Granite countertops can be an expensive option for homeowners looking to redo their kitchen. While the overall cost is worth it for the longevity and beauty of the material, there are a few easy ways you can find to cut cost before buying. For example, if you’re doing a full kitchen renovation project, choosing a drop-in sink, rather than an under-mount sink, will help you save money in the long run. Since granite is “cut” in a slab and shaped due to your specific requirements or the pre-existing elements of your kitchen, the less cutting you need to do on your countertop, the better. Choosing a drop-in sink will allow you to keep your granite countertop largely in one piece so that you don’t have to pay extra for cutting and shaping. In general, try not to purchase your countertop before you know the basic layout of your new kitchen.
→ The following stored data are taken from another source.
(* ===== verification/Virtio.v ===== *)
(** * Virtio: the virtio-mmio transport ([src/driver/virtio_mmio.rs],
      [src/driver/virtio_mmio/queue.rs], [src/driver/virtio_mmio/handshake.rs])

    The split queue of a device, the handshake that configures it and the
    request cycle: fill descriptors, publish, notify, poll the used ring. The
    hardware is a parameter: what it answers to register accesses and what it
    does to the queue and to memory between two polls. *)

From S2P Require Import Prelude BitFields Abi Bytes Disk.

(** ** The queue *)

Definition RING_SIZE : Z := 256.

Record VirtQueueDescriptor : Type := mkDesc { vq_addr : Z; vq_len : Z; vq_flags : Z; vq_next : Z }.

Definition Flags_new : Z := 0.
Definition Flags_next : Z -> bool := bit_get 0.
Definition Flags_write : Z -> bool := bit_get 1.
Definition Flags_set_next : Z -> bool -> Z := bit_set 16 0.
Definition Flags_set_write : Z -> bool -> Z := bit_set 16 1.

Record UsedElement : Type := mkUsed { ue_id : Z; ue_len : Z }.

(** The descriptor table, the available ring and the used ring; the flags of the
    two rings stay 0. *)
Record Queue : Type := mkQueue {
  desc : list VirtQueueDescriptor;
  avail_idx : Z; avail_ring : list Z;
  used_idx : Z; used_ring : list UsedElement
}.

Definition Queue_zeroed : Queue :=
  mkQueue (replicate 256 (mkDesc 0 0 0 0)) 0 (replicate 256 0) 0 (replicate 256 (mkUsed 0 0)).

Definition set_desc (q : Queue) (i : nat) (d : VirtQueueDescriptor) : Queue :=
  mkQueue (<[i := d]> (desc q)) (avail_idx q) (avail_ring q) (used_idx q) (used_ring q).

Definition VirtQueue_post_avail (self : Queue) (head : Z) : Z * Queue :=
  let last_used := used_idx self in
  let slot := Z.to_nat (avail_idx self mod RING_SIZE) in
  (last_used, mkQueue (desc self) (wrap 16 (avail_idx self + 1)) (<[slot := head]> (avail_ring self))
                (used_idx self) (used_ring self)).

(** ** The hardware *)

Class VirtioHw (HW : Type) := {
  hw_read : Z -> HW -> Z * HW;
  hw_write : Z -> Z -> HW -> HW;
  hw_poll : HW -> Queue -> (Z -> Z) -> HW * Queue * (Z -> Z);
  hw_patience : nat
}.

(** Offsets of the registers. *)
Definition VERSION_OFFSET : Z := 0x004.
Definition DEVICE_FEATURES_OFFSET : Z := 0x010.
Definition DEVICE_FEATURES_SEL_OFFSET : Z := 0x014.
Definition DRIVER_FEATURES_OFFSET : Z := 0x020.
Definition DRIVER_FEATURES_SEL_OFFSET : Z := 0x024.
Definition GUEST_PAGE_SIZE_OFFSET : Z := 0x028.
Definition QUEUE_SEL_OFFSET : Z := 0x030.
Definition QUEUE_NUM_MAX_OFFSET : Z := 0x034.
Definition QUEUE_NUM_OFFSET : Z := 0x038.
Definition QUEUE_ALIGN_OFFSET : Z := 0x03C.
Definition QUEUE_PFN_OFFSET : Z := 0x040.
Definition QUEUE_READY_OFFSET : Z := 0x044.
Definition QUEUE_NOTIFY_OFFSET : Z := 0x050.
Definition STATUS_OFFSET : Z := 0x070.
Definition QUEUE_DESC_LOW_OFFSET : Z := 0x080.
Definition QUEUE_DESC_HIGH_OFFSET : Z := 0x084.
Definition QUEUE_DRIVER_LOW_OFFSET : Z := 0x090.
Definition QUEUE_DRIVER_HIGH_OFFSET : Z := 0x094.
Definition QUEUE_DEVICE_LOW_OFFSET : Z := 0x0A0.
Definition QUEUE_DEVICE_HIGH_OFFSET : Z := 0x0A4.

Definition VIRTIO_VERSION_LEGACY : Z := 1.

Definition DeviceStatus_features_ok : Z -> bool := bit_get 3.
Definition DeviceStatus_set_acknowledge : Z -> bool -> Z := bit_set 32 0.
Definition DeviceStatus_set_driver : Z -> bool -> Z := bit_set 32 1.
Definition DeviceStatus_set_driver_ok : Z -> bool -> Z := bit_set 32 2.
Definition DeviceStatus_set_features_ok : Z -> bool -> Z := bit_set 32 3.
Definition DeviceStatus_set_failed : Z -> bool -> Z := bit_set 32 7.

(** ** Register programs *)

Definition mmio (HW A : Type) : Type := HW -> result DevError A * HW.

#[export] Instance mmio_ret {HW} : MRet (mmio HW) := fun A a h => (Ok a, h).
#[export] Instance mmio_bind {HW} : MBind (mmio HW) := fun A B k m h =>
  match m h with (Ok a, h) => k a h | (Err e, h) => (Err e, h) end.

Section Handshake.
Context {HW : Type} `{VirtioHw HW}.

Definition mmio_read (offset : Z) : mmio HW Z := fun h => let (v, h) := hw_read offset h in (Ok v, h).
Definition mmio_write (offset v : Z) : mmio HW unit := fun h => (Ok (), hw_write offset v h).
Definition mmio_fail {A} (e : DevError) : mmio HW A := fun h => (Err e, h).

Definition VirtQueueConfig_handshake : mmio HW unit :=
  _ ← mmio_write STATUS_OFFSET 0;
  let status := DeviceStatus_set_acknowledge 0 true in
  _ ← mmio_write STATUS_OFFSET status;
  let status := DeviceStatus_set_driver status true in
  mmio_write STATUS_OFFSET status.

Definition HandshakeBegin_commit_features : mmio HW unit :=
  status ← mmio_read STATUS_OFFSET;
  _ ← mmio_write STATUS_OFFSET (DeviceStatus_set_features_ok status true);
  got_status ← mmio_read STATUS_OFFSET;
  if negb (DeviceStatus_features_ok got_status) then
    _ ← mmio_write STATUS_OFFSET (DeviceStatus_set_failed got_status true);
    mmio_fail VirtioFeaturesNotOk
  else mret ().

Definition HandshakeBegin_legacy (negotiate : Z -> Z) : mmio HW unit :=
  _ ← mmio_write DEVICE_FEATURES_SEL_OFFSET 0;
  features ← mmio_read DEVICE_FEATURES_OFFSET;
  _ ← mmio_write DRIVER_FEATURES_SEL_OFFSET 0;
  _ ← mmio_write DRIVER_FEATURES_OFFSET (negotiate features);
  HandshakeBegin_commit_features.

Definition HandshakeBegin_modern (negotiate : Z -> Z -> Z * Z) : mmio HW unit :=
  _ ← mmio_write DEVICE_FEATURES_SEL_OFFSET 0;
  features_low ← mmio_read DEVICE_FEATURES_OFFSET;
  _ ← mmio_write DEVICE_FEATURES_SEL_OFFSET 1;
  features_high ← mmio_read DEVICE_FEATURES_OFFSET;
  let negotiated := negotiate features_low features_high in
  _ ← mmio_write DRIVER_FEATURES_SEL_OFFSET 0;
  _ ← mmio_write DRIVER_FEATURES_OFFSET negotiated.1;
  _ ← mmio_write DRIVER_FEATURES_SEL_OFFSET 1;
  _ ← mmio_write DRIVER_FEATURES_OFFSET negotiated.2;
  HandshakeBegin_commit_features.

(** The offsets of the rings in the frame of the queue. *)
Definition avail_addr (start : Z) : Z := start + 4096.
Definition used_addr (start : Z) : Z := start + 8192.

(** The low and the high half of an address in two registers. *)
Definition write_address (low high addr : Z) : mmio HW unit :=
  _ ← mmio_write low (wrap 32 addr);
  mmio_write high (wrap 32 (Z.shiftr addr 32)).

(** [setup_queues] for the one queue the drivers use; [frame] is what the frame
    allocator returns for it. *)
Definition FeaturesNegotiated_setup_queue (index size : Z) (frame : option Z) : mmio HW Queue :=
  version ← mmio_read VERSION_OFFSET;
  _ ← mmio_write QUEUE_SEL_OFFSET index;
  num_max ← mmio_read QUEUE_NUM_MAX_OFFSET;
  if num_max <? size then mmio_fail VirtioHandshakeFailed
  else
    _ ← mmio_write QUEUE_NUM_OFFSET size;
    match frame with
    | None => mmio_fail (DevMem OutOfMemory)
    | Some start =>
        _ ← (if version =? VIRTIO_VERSION_LEGACY then
               _ ← mmio_write GUEST_PAGE_SIZE_OFFSET 4096;
               _ ← mmio_write QUEUE_ALIGN_OFFSET 4096;
               mmio_write QUEUE_PFN_OFFSET (wrap 32 (PhysicalAddr_ppn start))
             else
               _ ← write_address QUEUE_DESC_LOW_OFFSET QUEUE_DESC_HIGH_OFFSET start;
               _ ← write_address QUEUE_DRIVER_LOW_OFFSET QUEUE_DRIVER_HIGH_OFFSET (avail_addr start);
               _ ← write_address QUEUE_DEVICE_LOW_OFFSET QUEUE_DEVICE_HIGH_OFFSET (used_addr start);
               mmio_write QUEUE_READY_OFFSET 1);
        mret Queue_zeroed
    end.

Definition QueuesReady_finish : mmio HW unit :=
  status ← mmio_read STATUS_OFFSET;
  mmio_write STATUS_OFFSET (DeviceStatus_set_driver_ok status true).

(** [VirtioDevice::handshake], with the negotiation of the driver. *)
Definition VirtioDevice_handshake (negotiate : Z -> Z -> Z * Z) (negotiate_legacy : Z -> Z) (frame : option Z)
    : mmio HW Queue :=
  version ← mmio_read VERSION_OFFSET;
  _ ← VirtQueueConfig_handshake;
  _ ← (if negb (version =? VIRTIO_VERSION_LEGACY) then HandshakeBegin_modern negotiate
       else HandshakeBegin_legacy negotiate_legacy);
  q ← FeaturesNegotiated_setup_queue 0 RING_SIZE frame;
  _ ← QueuesReady_finish;
  mret q.

End Handshake.

(** ** The request cycle *)

(** A driver's device: its queue once it is configured, the memory it shares with
    the device, the hardware, and the frame the allocator has for the queue. *)
Record VirtioState (HW : Type) : Type := mkVirtio {
  vs_queue : option Queue; vs_mem : Z -> Z; vs_hw : HW; vs_frame : option Z
}.
Arguments mkVirtio {HW} _ _ _ _.
Arguments vs_queue {HW} _.
Arguments vs_mem {HW} _.
Arguments vs_hw {HW} _.
Arguments vs_frame {HW} _.

Section Cycle.
Context {HW : Type} `{VirtioHw HW}.

(** The polling loop, at most [fuel] rounds. *)
Fixpoint VirtQueue_wait_used (fuel : nat) (last_used : Z) (hw : HW) (q : Queue) (mem : Z -> Z)
    : outcome (UsedElement * (HW * Queue * (Z -> Z))) :=
  if negb (used_idx q =? last_used) then
    let slot := Z.to_nat (wrap 16 (used_idx q - 1) mod RING_SIZE) in
    elem ← expect (used_ring q !! slot);
    mret (elem, (hw, q, mem))
  else
    match fuel with
    | O => Panic
    | S fuel => let '(hw, q, mem) := hw_poll hw q mem in VirtQueue_wait_used fuel last_used hw q mem
    end.

(** [queue]: the configured queue, after a handshake when there is none. *)
Definition VirtioDevice_queue (negotiate : Z -> Z -> Z * Z) (negotiate_legacy : Z -> Z) (s : VirtioState HW)
    : result DevError Queue * VirtioState HW :=
  match vs_queue s with
  | Some q => (Ok q, s)
  | None =>
      match VirtioDevice_handshake negotiate negotiate_legacy (vs_frame s) (vs_hw s) with
      | (Ok q, hw) => (Ok q, mkVirtio (Some q) (vs_mem s) hw (vs_frame s))
      | (Err e, hw) => (Err e, mkVirtio None (vs_mem s) hw (vs_frame s))
      end
  end.

Definition VirtioDevice_submit (negotiate : Z -> Z -> Z * Z) (negotiate_legacy : Z -> Z)
    (configure : Queue -> Queue) (s : VirtioState HW) : outcome (result DevError UsedElement * VirtioState HW) :=
  match VirtioDevice_queue negotiate negotiate_legacy s with
  | (Err e, s) => mret (Err e, s)
  | (Ok q, s) =>
      let q := configure q in
      let (last_used, q) := VirtQueue_post_avail q 0 in
      let hw := hw_write QUEUE_NOTIFY_OFFSET 0 (vs_hw s) in
      '(elem, (hw, q, mem)) ← VirtQueue_wait_used hw_patience last_used hw q (vs_mem s);
      mret (Ok elem, mkVirtio (Some q) mem hw (vs_frame s))
  end.

End Cycle.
That way, you can consult with your contractor about other ways to keep costs low, as well as ways to better organize your new kitchen and keep everything flowing easily.

Don’t Choose a Thin Layer

Granite is impressive for the thick, strong layer of protection it gives when installed as a countertop. It can be cut on directly and wiped down easily, making it an ideal surface for prep cooks and home chefs. However, the key to getting a truly sturdy countertop is to buy a thick, durable layer rather than a more delicate, thin layer. While it might seem like you’re saving money by purchasing a thinly-cut slab, you might end up paying more to repair or resurface the damaged granite after awhile. If you’re planning on using your kitchen countertop for a lot, consider buying a thicker slab to save yourself time and money in the long run. Try getting a slab that’s at least 1-inch thick. That way, you won’t need to buy any additional supports or protective layers for your countertop.

Check for Damage

Granite comes with natural “imperfections” in the stone that can look like small dips or cracks in the face of the slab. While these do look beautiful and add to the character of the stone, they can also cause damage later on. This becomes an even greater problem when you have a thin layer of granite. Although the stone is famously durable, that doesn’t mean that it’s totally impervious to damage, especially if it’s already showing signs of wear. Not all divets or veins mean that your granite countertop is going to end up breaking, but you don’t want to run the risk, especially when you can invest in a countertop that’s going to be completely solid and free of blemishes. To be safe, inspect your slab for signs of wear and try to find something that looks as blemish-free and clear of indentation as possible, even if it takes slightly longer to find. You should also be sure to get a countertop that’s sealed. This will allow you to do work directly on top of your countertop without worrying about bacteria getting sucked into the porous surface of the stone. Sealed countertops are way less hassle to clean and take care of, and can be easily wiped down after contact with food.

Go Seamless

Some slabs of granite come with seams, which are exactly what they sound like: A beginning and end line that shows where two separate pieces of granite were connected. While some homeowners may like the look of these seams, they generally don’t tend to age very well. Ideally, you’ll have a slab that’s continuous without any breaks in form. Having a granite countertop without seams installed will look cleaner, wear better, and will have a better chance of increasing your home’s value should you ever decide to sell.